Directions for this task
Range to reproduce from the entries below: the line with "as lists of", the line with "The definitions come", and every line in between. Give them exactly and give nothing else.

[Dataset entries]

_ _ _ _ _ _ _

(** * Verification of the preflight-ai command-line reviewer

    A shallow embedding of the context resolver
    ([src/modules/contextResolver.ts]), of the remote analyzer wrapper and
    its heuristic scanner ([src/modules/groq.ts]) and of the auto-fix engine
    ([src/modules/autofix.ts]), with the properties stated about them, and
    of what a run takes from them: its context files, the synthetic diff
    of a scan of the whole project, and the patch read from an answer.

    JavaScript strings are sequences of UTF-16 code units and are modelled
    as lists of [N]; regular expressions are modelled by a backtracking
    matcher that follows the ECMAScript matching order (leftmost start,
    alternatives left to right, greedy or lazy repetition). The limits
    and the counts of the program are integers; the line counter of the
    scanner, which [parseInt] sets from the text of the diff, is the
    double it is in the program. A call that may throw returns an
    [outcome] or an [option]. What the program takes from its environment
    (the file system, Node's [path], [toLowerCase], the text of a number)
    is a parameter of the definitions that use it.

    The definitions come first, module by module; the properties follow,
    in modules of their own. *)

From Stdlib Require Import String Ascii NArith ZArith List Lia Bool.
From stdpp Require Import base option list gmap sets.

_ _ _ _ _ _ _

Response box
    as lists of [N]; regular expressions are modelled by a backtracking
    matcher that follows the ECMAScript matching order (leftmost start,
    alternatives left to right, greedy or lazy repetition). The limits
    and the counts of the program are integers; the line counter of the
    scanner, which [parseInt] sets from the text of the diff, is the
    double it is in the program. A call that may throw returns an
    [outcome] or an [option]. What the program takes from its environment
    (the file system, Node's [path], [toLowerCase], the text of a number)
    is a parameter of the definitions that use it.

    The definitions come first, module by module; the properties follow,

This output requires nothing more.